(** * Client-side session / identity lifecycle

    A shallow embedding of the authentication layer of the repository:

    - [hooks/useAuth] (the [useAuth] hook: [loadSession], [signup], [login],
      [logout], [changePassword] and the credential helpers), and
    - [lib/initializeAuth.ts] ([getAdminInfo], [initializeAdminUser]).

    The code is asynchronous TypeScript that threads three pieces of ambient
    state: the browser's [localStorage], the entity collection behind the
    persistence adapter and the React state of the hook.  It is embedded as
    computations in a state-and-exception monad over a record [World] that
    holds exactly that state.  Each [await]ed call is a step of the monad,
    [try]/[catch]/[finally] are combinators of the monad. *)

From Stdlib Require Import ZArith List String Ascii Bool Lia DecimalString.
From Stdlib Require Import Sorted Permutation DecimalZ DecimalPos.
From stdpp Require Import gmap strings.
Import ListNotations.

Open Scope Z_scope.
Open Scope string_scope.

(** ** Data model *)

(** [role: "user" | "admin" | "moderator"] *)
Inductive Role := RoleUser | RoleAdmin | RoleModerator.

(** The [AuthUser] type of the hook.  Optional fields ([sessionToken?],
    [lastLogin?], [profileImage?]) are options; [id: number] is an integer;
    [isActive] is a string, as in the source. *)
Record AuthUser := mkAuthUser {
  id : Z;
  email : string;
  passwordHash : string;
  name : string;
  role : Role;
  sessionToken : option string;
  isActive : string;
  lastLogin : option string;
  profileImage : option string;
  created_at : string;
  updated_at : string
}.

(** [Partial<AuthUser>], the argument of [repo.update]: a field that is
    [None] is not part of the object literal. *)
Record PartialAuthUser := mkPartial {
  p_email : option string;
  p_passwordHash : option string;
  p_name : option string;
  p_role : option Role;
  p_sessionToken : option string;
  p_isActive : option string;
  p_lastLogin : option string;
  p_profileImage : option string
}.

Definition no_fields : PartialAuthUser :=
  mkPartial None None None None None None None None.

(** The value thrown by a failing call: an [Error] with its [message].  An
    empty message is falsy in [err.message || "..."]. *)
Record JsError := mkError { message : string }.

(** The React state of the hook ([useState]). *)
Record HookState := mkHook {
  currentUser : option AuthUser;
  loading : bool;
  hook_error : option string
}.

(** [{ name, email }], the administrator configuration. *)
Record AdminInfo := mkAdminInfo { admin_name : string; admin_email : string }.

(** The configuration read by [getAdminInfo]: the two environment variables
    and the development fallback [window.__SHIPPER_ADMIN__]. *)
Record Env := mkEnv {
  VITE_ADMIN_NAME : option string;
  VITE_ADMIN_EMAIL : option string;
  SHIPPER_ADMIN : option AdminInfo
}.

(** Everything the code reads or writes.
    - [db]: the "AuthUser" collection behind the persistence adapter, in the
      order [list()] returns it;
    - [faults]: the outcomes of the coming adapter calls, one entry per call
      ([Some msg]: the call throws [Error(msg)]; [None] or no entry: it
      returns);
    - [storage]: [localStorage];
    - [clock]: [Date.now()], in milliseconds;
    - [entropy]: how many random UUIDs were drawn so far;
    - [events]: the names of the events passed to [window.dispatchEvent],
      latest first (the listener's reload of the session is a separate run
      of [loadSession]);
    - [hook]: the React state of [useAuth];
    - [env]: the administrator configuration. *)
Record World := mkWorld {
  db : list AuthUser;
  faults : list (option string);
  storage : gmap string string;
  clock : Z;
  entropy : nat;
  events : list string;
  hook : HookState;
  env : Env
}.

Definition set_db (d : list AuthUser) (w : World) : World :=
  mkWorld d (faults w) (storage w) (clock w) (entropy w) (events w) (hook w) (env w).
Definition set_faults (f : list (option string)) (w : World) : World :=
  mkWorld (db w) f (storage w) (clock w) (entropy w) (events w) (hook w) (env w).
Definition set_storage (s : gmap string string) (w : World) : World :=
  mkWorld (db w) (faults w) s (clock w) (entropy w) (events w) (hook w) (env w).
Definition set_entropy (n : nat) (w : World) : World :=
  mkWorld (db w) (faults w) (storage w) (clock w) n (events w) (hook w) (env w).
Definition set_events (e : list string) (w : World) : World :=
  mkWorld (db w) (faults w) (storage w) (clock w) (entropy w) e (hook w) (env w).
Definition set_hook (h : HookState) (w : World) : World :=
  mkWorld (db w) (faults w) (storage w) (clock w) (entropy w) (events w) h (env w).
Definition set_clock (t : Z) (w : World) : World :=
  mkWorld (db w) (faults w) (storage w) t (entropy w) (events w) (hook w) (env w).

(** ** The monad of the embedding *)

Inductive Outcome (A : Type) :=
| Returned (a : A)
| Thrown (e : JsError).
Arguments Returned {A} a.
Arguments Thrown {A} e.

Definition M (A : Type) : Type := World -> Outcome A * World.

Definition ret {A} (a : A) : M A := fun w => (Returned a, w).

Definition bind {A B} (c : M A) (k : A -> M B) : M B :=
  fun w =>
    match c w with
    | (Returned a, w') => k a w'
    | (Thrown e, w') => (Thrown e, w')
    end.

Definition throw {A} (e : JsError) : M A := fun w => (Thrown e, w).

(** [try { c } catch (err) { h err }] *)
Definition try_catch {A} (c : M A) (h : JsError -> M A) : M A :=
  fun w =>
    match c w with
    | (Returned a, w') => (Returned a, w')
    | (Thrown e, w') => h e w'
    end.

(** [try { c } finally { f }]: [f] runs on both exits; the outcome of [c]
    stands unless [f] itself throws. *)
Definition finally {A} (c : M A) (f : M unit) : M A :=
  fun w =>
    match c w with
    | (o, w') =>
        match f w' with
        | (Returned _, w'') => (o, w'')
        | (Thrown e, w'') => (Thrown e, w'')
        end
    end.

Declare Scope js_scope.
Delimit Scope js_scope with js.
Notation "x <- c ;; k" := (bind c (fun x => k))
  (at level 100, c at next level, right associativity) : js_scope.
Notation "c ;; k" := (bind c (fun _ => k))
  (at level 100, right associativity) : js_scope.
Open Scope js_scope.

Definition get {A} (f : World -> A) : M A := fun w => (Returned (f w), w).
Definition modify (f : World -> World) : M unit := fun w => (Returned tt, f w).

(** The final world and the outcome of a run. *)
Definition exec {A} (c : M A) (w : World) : World := snd (c w).
Definition eval {A} (c : M A) (w : World) : Outcome A := fst (c w).

(** ** JavaScript values *)

(** Truthiness of a [string | null | undefined]: absent and empty are falsy. *)
Definition truthy (v : option string) : bool :=
  match v with
  | Some s => negb (String.eqb s "")
  | None => false
  end.

(** [v === t] for a [string | null | undefined] and a string [t]. *)
Definition strict_eq (v : option string) (t : string) : bool :=
  match v with
  | Some s => String.eqb s t
  | None => false
  end.

(** [u.sessionToken === t] *)
Definition token_is (t : string) (u : AuthUser) : bool :=
  strict_eq (sessionToken u) t.

(** [a < b] on two [Date]s: the comparison of their time values, false when
    one of them is an invalid date ([NaN]). *)
Definition Date_lt (a b : option Z) : bool :=
  match a, b with
  | Some x, Some y => (x <? y)%Z
  | _, _ => false
  end.
(** The cased code points that are not case-ignorable, as ranges. *)
Definition cased_ranges : list (N * N) :=
  [(65, 90); (97, 122); (170, 170); (181, 181); (186, 186); (192, 214);
   (216, 246); (248, 442); (444, 447); (452, 659); (661, 687); (880, 883);
   (886, 887); (891, 893); (895, 895); (902, 902); (904, 906); (908, 908);
   (910, 929); (931, 1013); (1015, 1153); (1162, 1327); (1329, 1366);
   (1376, 1416); (4256, 4293); (4295, 4295); (4301, 4301); (4304, 4346);
   (4349, 4351); (5024, 5109); (5112, 5117); (7296, 7304); (7312, 7354);
   (7357, 7359); (7424, 7467); (7531, 7543); (7545, 7578); (7680, 7957);
   (7960, 7965); (7968, 8005); (8008, 8013); (8016, 8023); (8025, 8025);
   (8027, 8027); (8029, 8029); (8031, 8061); (8064, 8116); (8118, 8124);
   (8126, 8126); (8130, 8132); (8134, 8140); (8144, 8147); (8150, 8155);
   (8160, 8172); (8178, 8180); (8182, 8188); (8450, 8450); (8455, 8455);
   (8458, 8467); (8469, 8469); (8473, 8477); (8484, 8484); (8486, 8486);
   (8488, 8488); (8490, 8493); (8495, 8500); (8505, 8505); (8508, 8511);
   (8517, 8521); (8526, 8526); (8544, 8575); (8579, 8580); (9398, 9449);
   (11264, 11387); (11390, 11492); (11499, 11502); (11506, 11507);
   (11520, 11557); (11559, 11559); (11565, 11565); (42560, 42605);
   (42624, 42651); (42786, 42863); (42865, 42887); (42891, 42894);
   (42896, 42954); (42960, 42961); (42963, 42963); (42965, 42969);
   (42997, 42998); (43002, 43002); (43824, 43866); (43872, 43880);
   (43888, 43967); (64256, 64262); (64275, 64279); (65313, 65338);
   (65345, 65370); (66560, 66639); (66736, 66771); (66776, 66811);
   (66928, 66938); (66940, 66954); (66956, 66962); (66964, 66965);
   (66967, 66977); (66979, 66993); (66995, 67001); (67003, 67004);
   (68736, 68786); (68800, 68850); (71840, 71903); (93760, 93823);
   (119808, 119892); (119894, 119964); (119966, 119967); (119970, 119970);
   (119973, 119974); (119977, 119980); (119982, 119993); (119995, 119995);
   (119997, 120003); (120005, 120069); (120071, 120074); (120077, 120084);
   (120086, 120092); (120094, 120121); (120123, 120126); (120128, 120132);
   (120134, 120134); (120138, 120144); (120146, 120485); (120488, 120512);
   (120514, 120538); (120540, 120570); (120572, 120596); (120598, 120628);
   (120630, 120654); (120656, 120686); (120688, 120712); (120714, 120744);
   (120746, 120770); (120772, 120779); (122624, 122633); (122635, 122654);
   (125184, 125251); (127280, 127305); (127312, 127337); (127344, 127369)].

(** The whitespace code points above ASCII. *)
Definition unicode_spaces : list N :=
  [133; 160; 5760; 8192; 8193; 8194; 8195; 8196; 8197; 8198; 8199; 8200;
   8201; 8202; 8232; 8233; 8239; 8287; 12288].

(** The code points of value 0 of the decimal digits above ASCII; the
    nine that follow each have the values 1 to 9. *)
Definition decimal_zeros : list N :=
  [1632; 1776; 1984; 2406; 2534; 2662; 2790; 2918; 3046; 3174; 3302; 3430;
   3558; 3664; 3792; 3872; 4160; 4240; 6112; 6160; 6470; 6608; 6784; 6800;
   6992; 7088; 7232; 7248; 42528; 43216; 43264; 43472; 43504; 43600; 44016;
   65296; 66720; 68912; 69734; 69872; 69942; 70096; 70384; 70736; 70864;
   71248; 71360; 71472; 71904; 72016; 72784; 73040; 73120; 92768; 92864;
   93008; 120782; 120792; 120802; 120812; 120822; 123200; 123632; 125264;
   130032].

(** The image of a code point under a table of runs. *)
Fixpoint run_image (c : N) (runs : list (N * N * N * N)) : option N :=
  match runs with
  | [] => None
  | (first, last, step, image) :: rest =>
      if (first <=? c) && (c <=? last) && ((c - first) mod step =? 0)
      then Some (image + (c - first))
      else run_image c rest
  end.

● **WHAT TO WORK ON**: Write out, without alteration, the line that contains "if (first <=?" and all subsequent lines down to the end of the data above.

● **OUTPUT FOR THIS EXERCISE**:
      if (first <=? c) && (c <=? last) && ((c - first) mod step =? 0)
      then Some (image + (c - first))
      else run_image c rest
  end.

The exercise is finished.